As imagens das capivaras que habitam os parques Barigui e Guairacá, na Fazendinha, estão prestes a cruzar o Oceano Pacífico. Em uma viagem de mais de 18.600 quilômetros, a rotina desses animais será levada aos lares japoneses entre o fim de julho e o início de agosto, data prevista para a estreia do documentário produzido pela NHK (Japan Broadcasting Corporation). A única emissora pública do Japão escolheu a capital paranaense para registrar como a espécie vive no ambiente urbano, de forma livre e em contato próximo com a população.
A equipe de produção desembarcou em Curitiba no dia 21 de março. Ao longo de quase um mês, os profissionais acompanharam o convívio harmonioso entre as capivaras, os moradores locais e os turistas. A ideia do projeto nasceu do fotógrafo e pesquisador Namiki Matsushima, especialista no comportamento desses roedores. Matsushima, que já visitou Curitiba em quatro ocasiões, dedicou os últimos dois anos à negociação com a NHK para viabilizar a produção internacional.
SUPORTE TÉCNICO E TECNOLOGIA
Durante a estadia, a equipe formada pelo diretor Yoshihisa Terakita, pelo cinegrafista Hidekazu Sasaki e pela tradutora Clarice Kimoto contou com o apoio integral da Secretaria Municipal do Meio Ambiente. Técnicos do Departamento de Pesquisa e Conservação da Fauna forneceram dados científicos e suporte logístico para as gravações. Segundo Edson Evaristo, diretor da unidade, o esforço conjunto permitiu mostrar a realidade do ambiente urbano curitibano.
Uma das principais contribuições da equipe japonesa foi a introdução de tecnologia de ponta no monitoramento local. Eles trouxeram duas coleiras de GPS que foram instaladas em um macho e uma fêmea de capivara no Parque Barigui. Com esses equipamentos, a prefeitura agora consegue monitorar o deslocamento exato dos animais, mapeando o quanto caminham diariamente e quais são seus horários e rotas preferenciais dentro da mancha urbana.

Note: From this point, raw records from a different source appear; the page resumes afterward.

(* ===== verification/MqttSession.v ===== *)
(** * The course of an MQTT session

    What the client does on CONNACK, on acknowledgements and on the passing of
    time: connection set up and refused, completion of requests, time-out of a
    connection attempt. *)

From Stdlib Require Import ZArith Lia.
From stdpp Require Import base list option numbers relations.
From S2P Require Import Prelude MqttRing MqttReq Mqtt MqttInv MqttSend MqttParse MqttDeliver MqttState.
From stdpp Require Import sets list.
Import OptionNotations.

Local Open Scope Z_scope.

Section Session.
Context {T : Type} {tops : TcpOps T} {tlaws : TcpLaws T} {tconn : TcpConnOps T}.
Implicit Types s : mstate T.

(** ** CONNACK *)

Definition connack_packet (flags rc : Z) : list Z := [0x20; 2; flags; rc].

(** Accepting the connection. *)
Definition accept (l : list Z) s : mstate T :=
  MState (set_conn_state MQTT_CONNECTED (set_cyclic_tick 0 (set_rx 0 l (client s)))) (tcp s)
    (log s ++ if connect_cb (client s) then [EvConnectCb MQTT_CONNECT_ACCEPTED] else []).

Lemma connack_parse s flags rc :
  length (rx_buffer (client s)) = 128%nat -> msg_idx (client s) = 0 -> conn_state (client s) = MQTT_CONNECTING ->
  exists i l, length l = 128%nat /\
    mqtt_parse_incoming (connack_packet flags rc) s
    = Some (rc, if rc =? MQTT_CONNECT_ACCEPTED then accept l s else on_client (set_rx i l) s).
Proof.
  intros Hl Hi Hcs. destruct (small_header 2 ltac:(lia)) as [Hd He].
  destruct (small_message s 0x20 [] 2 [flags; rc]) as (s1 & rest & (i & l & Hs1) & Hbuf & Hl1 & Hm & E);
    [done|done|constructor|done|cbn; lia|done|cbn; lia|].
  change ((0x20 :: [] ++ [2]) ++ [flags; rc]) with (connack_packet flags rc) in E. rewrite E.
  unfold mqtt_message_received. rewrite (rx_middle s1 [] 0x20 _ 0 Hbuf eq_refl).
  change (MQTT_CTL_PACKET_TYPE 0x20 =? MQTT_MSG_TYPE_CONNACK) with true. cbv zeta iota.
  assert ((conn_state (client s1) =? MQTT_CONNECTING) = true) as -> by (rewrite Hs1; mcbn; by rewrite Hcs).
  change (Z.of_nat (length (0x20 :: [] ++ [2])) + 1) with 3.
  rewrite (rx_middle s1 [0x20; 2; flags] rc rest 3 Hbuf eq_refl).
  exists i, l. rewrite Hs1 in Hl1. split; [exact Hl1|].
  destruct (Z.eqb_spec rc MQTT_CONNECT_ACCEPTED) as [->|Hrc].
  - rewrite Z.eqb_refl. unfold reset_rx, accept, emit_ev, on_client. rewrite Hs1. mcbn.
    destruct (connect_cb (client s)); mcbn; by rewrite ?app_nil_r.
  - rewrite (proj2 (Z.eqb_neq _ _) Hrc). by rewrite Hs1.
Qed.

Lemma connack_spec s l ex flags rc :
  client_ok (client s) l ex -> msg_idx (client s) = 0 -> conn_state (client s) = MQTT_CONNECTING ->
  connect_cb (client s) = true ->
  exists s', mqtt_tcp_recv_cb (Some (connack_packet flags rc)) ERR_OK s = Some (ERR_OK, s') /\
    if rc =? MQTT_CONNECT_ACCEPTED then
      conn_state (client s') = MQTT_CONNECTED /\ client_ok (client s') l ex /\ msg_idx (client s') = 0 /\
      output (client s') = output (client s) /\ pkt_id_seq (client s') = pkt_id_seq (client s) /\ tcp s' = tcp s /\
      log s' = log s ++ [EvTcpRecved 4; EvConnectCb MQTT_CONNECT_ACCEPTED; EvPbufFree]
    else
      conn_state (client s') = TCP_DISCONNECTED /\ client_ok (client s') [] [] /\
      log s' = log s ++ [EvTcpRecved 4; EvPbufFree; EvTcpUnhook; EvUntimeout; EvConnectCb rc].
Proof.
  intros Hok Hi Hcs Hcb. pose proof (ok_conn _ _ _ Hok) as Hc. rewrite Hcs in Hc.
  unfold mqtt_tcp_recv_cb. rewrite Hc.
  change (negb (negb (MQTT_CONNECTING =? TCP_DISCONNECTED))) with false.
  change (negb (ERR_OK =? ERR_OK)) with false. cbv iota.
  set (s0 := emit_ev _ s).
  destruct (connack_parse s0 flags rc) as (i & b & Hb & E); [apply (ok_rx _ _ _ Hok)|done|done|].
  rewrite E. destruct (Z.eqb_spec rc MQTT_CONNECT_ACCEPTED) as [->|Hrc]; cbn [negb].
  - change (negb (MQTT_CONNECT_ACCEPTED =? MQTT_CONNECT_ACCEPTED)) with false. cbv iota.
    assert (log (accept b s0) = log s ++ [EvTcpRecved 4; EvConnectCb MQTT_CONNECT_ACCEPTED]) as El
      by (unfold accept, s0; mcbn; rewrite Hcb, <- app_assoc; done).
    assert (forall c, minor_change (client s) c -> client_ok c l ex) as Hmin by (intros; by eapply minor_ok).
    assert (client (accept b s0) = set_conn_state MQTT_CONNECTED (set_cyclic_tick 0 (set_rx 0 b (client s)))) as Ec
      by done.
    assert (tcp (accept b s0) = tcp s) as Et by done.
    set (s1 := accept b s0) in *. clearbody s1.
    destruct (negb (keep_alive _ =? 0)); (eexists; split; [done|]); mcbn; rewrite El, Et, Ec, <- app_assoc; mcbn;
      (split; [done|]); (split; [|done]); apply Hmin; unfold minor_change; mcbn; rewrite Hcs;
      repeat split; rewrite Hb; symmetry; apply (ok_rx _ _ _ Hok).
  - set (s1 := emit_ev EvPbufFree _).
    assert (client_ok (client s1) l ex) as Hok1.
    { apply (minor_ok (client s)); [done|]. unfold s1, minor_change. mcbn. repeat split.
      rewrite Hb. symmetry. apply (ok_rx _ _ _ Hok). }
    destruct (close_spec rc s1 (client_ok_closable _ _ _ Hok1)) as (s2 & -> & Hok2 & Hd & _ & _ & _ & Hlog).
    assert (log s2 = log s ++ [EvTcpRecved 4; EvPbufFree; EvTcpUnhook; EvUntimeout; EvConnectCb rc]) as El.
    { rewrite Hlog. change (conn (client s1)) with (conn (client s)).
      change (conn_state (client s1)) with (conn_state (client s)).
      change (connect_cb (client s1)) with (connect_cb (client s)).
      change (log s1) with ((log s ++ [EvTcpRecved 4]) ++ [EvPbufFree]).
      rewrite Hc, Hcs, Hcb. by rewrite <- !app_assoc. }
    destruct (negb (keep_alive _ =? 0)); (eexists; split; [done|]); mcbn; [|done].
    split; [done|]. split; [|done]. apply (minor_ok (client s2)); [done|]. by unfold minor_change; mcbn.
Qed.

(** A CONNACK that arrives while the connection is being set up decides it:
    code 0 makes the client connected, with its queues untouched, and tells the
    application so; any other code closes the connection, drops all requests
    and hands that code to the application. *)
Theorem mqtt_connack (s : mstate T) (l ex : list nat) (flags rc : Z) :
  client_ok (client s) l ex -> msg_idx (client s) = 0 -> conn_state (client s) = MQTT_CONNECTING ->
  connect_cb (client s) = true ->
  exists s', mqtt_tcp_recv_cb (Some (connack_packet flags rc)) ERR_OK s = Some (ERR_OK, s') /\
    if rc =? MQTT_CONNECT_ACCEPTED then
      conn_state (client s') = MQTT_CONNECTED /\ client_ok (client s') l ex /\ msg_idx (client s') = 0 /\
      output (client s') = output (client s) /\ pkt_id_seq (client s') = pkt_id_seq (client s) /\ tcp s' = tcp s /\
      log s' = log s ++ [EvTcpRecved 4; EvConnectCb MQTT_CONNECT_ACCEPTED; EvPbufFree]
    else
      conn_state (client s') = TCP_DISCONNECTED /\ client_ok (client s') [] [] /\
      log s' = log s ++ [EvTcpRecved 4; EvPbufFree; EvTcpUnhook; EvUntimeout; EvConnectCb rc].
Proof. apply connack_spec. Qed.

(** ** Acknowledgements *)

Definition ack_packet (t id : Z) (codes : list Z) : list Z :=
  Z.shiftl t 4 :: (2 + Z.of_nat (length codes)) :: be16 id ++ codes.

Definition is_ack (t : Z) : Prop :=
  t = MQTT_MSG_TYPE_PUBACK \/ t = MQTT_MSG_TYPE_PUBCOMP \/ t = MQTT_MSG_TYPE_SUBACK \/
  t = MQTT_MSG_TYPE_UNSUBACK.

(** What the acknowledgement says about the request. *)
Definition ack_error (t : Z) (codes : list Z) : Z :=
  match codes with
  | c :: _ => if (t =? MQTT_MSG_TYPE_SUBACK) && negb (c <? 3) then ERR_ABRT else ERR_OK
  | [] => ERR_OK
  end.

Definition req_events (r : mqtt_request_t) (err : Z) : list mqtt_event :=
  match req_cb r with Some cb => [EvReqCb (ReqEvent cb (req_arg r) err)] | None => [] end.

SAÚDE ÚNICA E MONITORAMENTO
A NHK registrou uma ação prática de monitoramento sanitário indireto no Barigui. A atividade consistiu na coleta de carrapatos no ambiente para exames laboratoriais, um cuidado constante da prefeitura para evitar a transmissão da febre maculosa. Edson Evaristo ressaltou que esse trabalho é fundamental para a Saúde Única, garantindo que o espaço ocupado pelos animais permaneça seguro para os frequentadores dos parques.

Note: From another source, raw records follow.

(** One step of the whole; between the steps, the callbacks that the network thread
    still has to make for the event it handles.  The thread runs from one sleep
    to the next, between any two callbacks; the network thread takes the next
    event when it has made the callbacks of the one before, the client's own
    work of an event being one step and each callback another; the motor
    interrupt may measure any current.  A step is not interrupted by another. *)
Inductive sys_step : thread * fworld * list mqtt_event -> thread * fworld * list mqtt_event -> Prop :=
| sys_thread th w evs t0 t1 t2 th' d w' :
    is_u 32 t2 -> step th t0 t1 t2 w = Some (th', d, w') -> sys_step (th, w, evs) (th', w', evs)
| sys_network th w q :
    net_step (MState (client (mq w)) (tcp (mq w)) []) q ->
    sys_step (th, w, []) (th, with_mq (MState (client q) (tcp q) []) w, log q)
| sys_callback th w e evs w' :
    callback handler it0 e w = Some w' -> sys_step (th, w, e :: evs) (th, w', evs)
| sys_motor th w evs mc :
    is_u 32 (f32_to_bits (i_a mc)) ->
    sys_step (th, w, evs) (th, World (comms w) (mem w) mc (mq w) (uid_ptr w), evs).

Definition state_ok (x : thread * fworld * list mqtt_event) : Prop := system_ok x.1.1 x.1.2.

Lemma sys_step_ok x y : sys_step x y -> state_ok x -> state_ok y.
Proof.
  unfold state_ok. intros [th w evs t0 t1 t2 th' d w' Ht E|th w q Hn|th w e evs w' E|th w evs mc Hmc]; cbn [fst snd]; intros Hs.
  - destruct (thread_step th w t0 t1 t2 Hs Ht) as (a & e & v & E' & _ & Hv). rewrite E in E'. by simplify_eq.
  - apply system_ok_mq; [done|]. assert (inv q) as (l & ex & Hq); [|by exists l, ex].
    eapply step_inv; [by apply net_mqtt_step|]. destruct (so_client _ _ Hs) as (l & ex & Hok). by exists l, ex.
  - by eapply callback_ok.
  - destruct Hs as [H1 [] [] H4 H5 H6 H7 H8]. by split.
Qed.

Lemma system_reaches x y : rtc sys_step x y -> state_ok x -> state_ok y.
Proof. induction 1 as [|x y z Hxy _ IH]; [done|]. intros Hx. apply IH. by eapply sys_step_ok. Qed.

(** C25: The communication thread never fails.  The state is one that a started
    system reaches by steps of the thread from sleep to sleep, network events
    (with any data from the server, as long as the client itself does not fault
    on it), the callbacks of these events one by one, and the motor interrupt, in any
    order in which a step ends before the next begins; in particular the thread
    may run between two callbacks of one event.  In every such state the
    thread's next step returns: no access outside a buffer, no halt, and it ends
    in a sleep; and received data only ever goes to the 1024 bytes of the receive
    buffer.  The theorem does not cover the thread preempting the network thread
    inside a function of the client or a callback, which no lock in the code
    prevents. *)
Theorem comms_thread_never_fails (th0 th : thread) (w0 w : fworld) (evs : list mqtt_event) (t0 t1 t2 : Z) :
  system_ok th0 w0 -> rtc sys_step (th0, w0, []) (th, w, evs) -> is_u 32 t2 ->
  (exists th' d w', step th t0 t1 t2 w = Some (th', d, w') /\ 0 < d /\ system_ok th' w') /\
  (incoming_publish (comms w) <> INPUB_NONE ->
   sub_buffer (comms w) <= sub_ptr (comms w) <= sub_buffer (comms w) + BUFFER_SIZE).
Proof.
  intros H0 Hr Ht. apply system_reaches in Hr; [|done]. unfold state_ok in Hr. cbn [fst snd] in Hr. split.
  - by apply thread_step.
  - intros Hi. pose proof (so_recv _ _ Hr Hi) as H. unfold pending in H. lia.
Qed.

(** ** Start of the thread *)

(** The state [CommsInit] finds: buffers in RAM, the identifier in ROM, a cleared
    client. *)
Record boot_ok (ids : list Z) w : Prop := {
  bo_client : inv (mq w);
  bo_sub : buffers_ok w;
  bo_pub : pub_buffer_ok w;
  bo_idle : incoming_publish (comms w) = INPUB_NONE;
  bo_uid : uid_ptr w = 0 /\ 0 < uid_buf /\ allocated (mem w) uid_buf 25;
  bo_rom : length ids = STM32_UUID_LEN /\ load (mem w) STM32_UUID STM32_UUID_LEN = Some ids;
  bo_apart : STM32_UUID + 12 <= uid_buf \/ uid_buf + 25 <= STM32_UUID;
  bo_ia : is_u 32 (f32_to_bits (i_a (appl w)))
}.

Definition device_topic (base : list Z) (ids : list Z) : list Z := with_id base (hex_of ids).

Lemma enter_step ids w :
  boot_ok ids w ->
  exists w', enter uid_buf w
    = Some (Backoff (device_topic (chars HEARTBEAT_TOPIC_BASE) ids), TIME_MS2I 2000, w') /\
    system_ok (Backoff (device_topic (chars HEARTBEAT_TOPIC_BASE) ids)) w' /\
    m1_cmd_topic (comms w') = device_topic (chars M1_CMD) ids ++ [0] /\
    mq w' = mq w /\ connection_response_received (comms w') = false.
Proof.
  intros [H1 [Hl Ht Ha] [Hl' Ht' Ha'] H4 (Hu & Hub & Hua) [Hn Hld] Hap H8]. unfold enter. rewrite Hu.
  destruct (uniqueID_cached uid_buf ids (mem w) Hn Hld Hub Hua Hap) as (us & E & Eid & _ & Eus). rewrite E, Eid.
  destruct (hex_chars ids) as [Hz Hb].
  assert (length (hex_of ids) = 24%nat) as Hlen by (rewrite length_hex_of, Hn; done).
  destruct literal_topics as (Lc & Lt & Lh).
  rewrite !make_topic_ok by (done || (vm_compute; lia)).
  assert (forall b, topic_ok b -> (35 <= length b)%nat -> topic_ok (device_topic b ids)) as Hok
    by (intros; apply with_id_ok; try done; lia).
  fold (device_topic (chars HEARTBEAT_TOPIC_BASE) ids) (device_topic (chars M1_CMD) ids)
    (device_topic (chars M1_TELEM) ids).
  rewrite (c_string_terminated _ []) by (apply Hok; [done|vm_compute; lia]).
  eexists. split; [done|]. split; [|done].
  assert (forall a n, allocated (mem w) a n -> allocated (uid_mem us) a n) as Hal.
  { intros a n Hn'. rewrite Eus. by apply allocated_write. }
  split; try done.
  - split; try done. by apply Hal.
  - split; try done. by apply Hal.
  - exists (device_topic (chars M1_CMD) ids). split; [done|]. apply Hok; [done|vm_compute; lia].
  - exists (device_topic (chars M1_TELEM) ids). split; [done|]. apply Hok; [done|vm_compute; lia].
  - exists (device_topic (chars HEARTBEAT_TOPIC_BASE) ids). split; [done|]. apply Hok; [done|vm_compute; lia].
Qed.

(** ** A session *)

Notation net := (@network T motor_control_t handler it0).

(** The TCP connection is up: CONNECT goes out. *)
Lemma tcp_up w :
  client_ok (client (mq w)) [] [] -> conn_state (client (mq w)) = TCP_CONNECTING ->
  exists q, net (mqtt_tcp_connect_cb ERR_OK) w = Some (ERR_OK, with_mq q w) /\
    client_ok (client q) [] [] /\ conn_state (client q) = MQTT_CONNECTING /\ msg_idx (client q) = 0 /\
    connect_cb (client q) = connect_cb (client (mq w)) /\ pkt_id_seq (client q) = pkt_id_seq (client (mq w)) /\
    stream q = stream (mq w) /\
    mqtt_ringbuf_len (output (client q)) <= mqtt_ringbuf_len (output (client (mq w))).
Proof.
  intros Hok Hcs. pose proof (ok_conn _ _ _ Hok) as Hc. rewrite Hcs in Hc.
  unfold network, mqtt_tcp_connect_cb. change (negb (ERR_OK =? ERR_OK)) with false. cbv iota.
  unfold send_output. mcbn. rewrite Hc. change (negb (TCP_CONNECTING =? TCP_DISCONNECTED)) with true. cbv iota.
  set (s0 := on_client _ _).
  assert (client_ok (client s0) [] []) as Hok0.
  { apply (minor_ok (client (mq w))); [done|]. unfold minor_change, s0. mcbn. by rewrite Hcs. }
  pose proof (output_send_spec (output (client s0)) (tcp s0) (ok_ring _ _ _ Hok0)) as Hlen.
  destruct (output_send_client s0 _ _ Hok0) as (Hok1 & Hst & (rb & Ec) & El).
  assert (mqtt_ringbuf_len (output (client (output_send s0))) <= mqtt_ringbuf_len (output (client s0))) as Hl.
  { unfold output_send. destruct (mqtt_output_send _ _) as [rb' t']. apply Hlen. }
  rewrite El. exists (MState (client (output_send s0)) (tcp (output_send s0)) []). split; [done|].
  unfold stream. cbn [client tcp]. split; [exact Hok1|].
  do 4 (split; [by rewrite Ec|]). split; [exact Hst|exact Hl].
Qed.

Lemma connack_accepted w flags :
  client_ok (client (mq w)) [] [] -> msg_idx (client (mq w)) = 0 ->
  conn_state (client (mq w)) = MQTT_CONNECTING -> connect_cb (client (mq w)) = true ->
  exists q, net (mqtt_tcp_recv_cb (Some (connack_packet flags MQTT_CONNECT_ACCEPTED)) ERR_OK) w
      = Some (ERR_OK, on_comms (set_connection MQTT_CONNECT_ACCEPTED true) (with_mq q w)) /\
    client_ok (client q) [] [] /\ conn_state (client q) = MQTT_CONNECTED /\ msg_idx (client q) = 0 /\
    output (client q) = output (client (mq w)) /\ pkt_id_seq (client q) = pkt_id_seq (client (mq w)) /\
    tcp q = tcp (mq w).
Proof.
  intros Hok Hi Hcs Hcb. unfold network.
  destruct (connack_spec (MState (client (mq w)) (tcp (mq w)) []) [] [] flags MQTT_CONNECT_ACCEPTED Hok Hi Hcs Hcb)
    as (s' & -> & H). change (MQTT_CONNECT_ACCEPTED =? MQTT_CONNECT_ACCEPTED) with true in H. cbv iota in H.
  destruct H as (H1 & H2 & H3 & H4 & H5 & H6 & ->). exists (MState (client s') (tcp s') []). by split.
Qed.

(** Subscribing on a fresh connection succeeds: there is room and a free slot. *)
Lemma fresh_subscribe (q : mstate T) cmd :
  client_ok (client q) [] [] -> conn_state (client q) = MQTT_CONNECTED -> pkt_id_seq (client q) = 0 ->
  topic_ok cmd -> mqtt_ringbuf_len (output (client q)) <= 100 ->
  exists q', mqtt_sub_unsub cmd 0 None 0 1 q = Some (ERR_OK, q') /\ inv q' /\
    sent_only (client q) (client q') /\ stream q' = stream q ++ subscribe_packet cmd 0 1 1.
Proof.
  intros Hok Hcs Hid [Hz Hb Hl] Hlen.
  destruct (subscribe_spec q [] [] cmd 0 1 None 0 Hok Hb) as (err & q' & E & Ho & H); [lia|lia|].
  rewrite Hcs in H. change (MQTT_CONNECTED =? TCP_DISCONNECTED) with false in H.
  assert (next_id (client q) = 1) as En by (unfold next_id; by rewrite Hid). rewrite En in H.
  destruct H as [_ H]. pose proof (enqueued_inv _ _ _ _ _ _ _ H) as Hi.
  destruct H as [(-> & Hst & _)|(_ & _ & _ & _ & [Hfull|Hfree])].
  - by exists q'.
  - specialize (Hfull 0%nat ltac:(unfold MQTT_REQ_MAX_IN_FLIGHT; lia)). set_solver.
  - exfalso. unfold mqtt_ringbuf_free, MQTT_OUTPUT_RINGBUF_SIZE in Hfree.
    assert (Z.of_nat (length (subscribe_packet cmd 0 1 1)) <= 150); [|lia].
    unfold subscribe_packet. set (body := be16 1 ++ _). rewrite length_app.
    assert (Z.of_nat (length body) <= 126) as Hbl
      by (unfold body, utf8, be16; rewrite !length_app; change (truthy 1) with true; cbn [length]; lia).
    pose proof (length_length_bytes (Z.of_nat (length body)) ltac:(unfold is_u; lia)).
    unfold fixed_header. cbn [length]. lia.
Qed.

(** One run of the inner loop on an open connection. *)
Lemma running_step th w hb next t1 t2 :
  system_ok th w -> thread_topic th = Some hb -> is_u 32 t2 ->
  connection_status (comms w) = MQTT_CONNECT_ACCEPTED ->
  exists next' w', @run_loop T motor_control_t tops (Some dispatch_telemetry) hb next t1 t2 w
      = Some (Running hb next', TIME_MS2I 1, w') /\
    extends (mq w) (mq w') /\ sent_only (client (mq w)) (client (mq w')).
Proof.
  intros Hs Eh Ht Hst. unfold run_loop. rewrite Hst, Z.eqb_refl.
  destruct (telemetry_step th w t1 next Hs) as (next' & w1 & -> & Hs1 & _ & He1 & Ho1).
  destruct (heartbeat_step th w1 hb t2 Hs1 Eh Ht) as (err & w2 & -> & _ & _ & He2 & Ho2).
  exists next', w2. split; [done|]. split; [by eapply extends_trans|by eapply sent_only_trans].
Qed.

A produção também teve momentos de interação social. A equipe japonesa foi entrevistada pelos Jornalistas Mirins da Escola Municipal CEI Francisco Frischmann, do bairro Pinheirinho. O intercâmbio faz parte da rotina educativa da rede municipal, que aproveitou a presença estrangeira para estimular o aprendizado sobre comunicação e fauna. O documentário será exibido no programa “Darwin ga kita” (Darwin Chegou), atração que completa 20 anos no ar, ocupando o horário nobre das noites de domingo no Japão.
IMPRESSÕES E TURISMO
Para o diretor Yoshihisa Terakita, a experiência em Curitiba superou as expectativas iniciais. Ele afirmou que conseguiu captar a maioria das imagens planejadas e elogiou a receptividade da cidade. O cinegrafista Hidekazu Sasaki declarou-se impressionado com a vasta área verde da capital, contrastando-a com a realidade de Tóquio, onde a vegetação integrada ao meio urbano é escassa.
O pesquisador Namiki Matsushima demonstrou entusiasmo com a concretização do sonho de levar as capivaras curitibanas à emissora pública japonesa. Ele acredita que a exibição terá um impacto direto no setor de viagens. Em tom de brincadeira, mas com foco estratégico, Matsushima afirmou que pretende incentivar o fluxo de visitantes japoneses para a região, posicionando-se como um embaixador do turismo de Curitiba no Japão após a estreia da produção.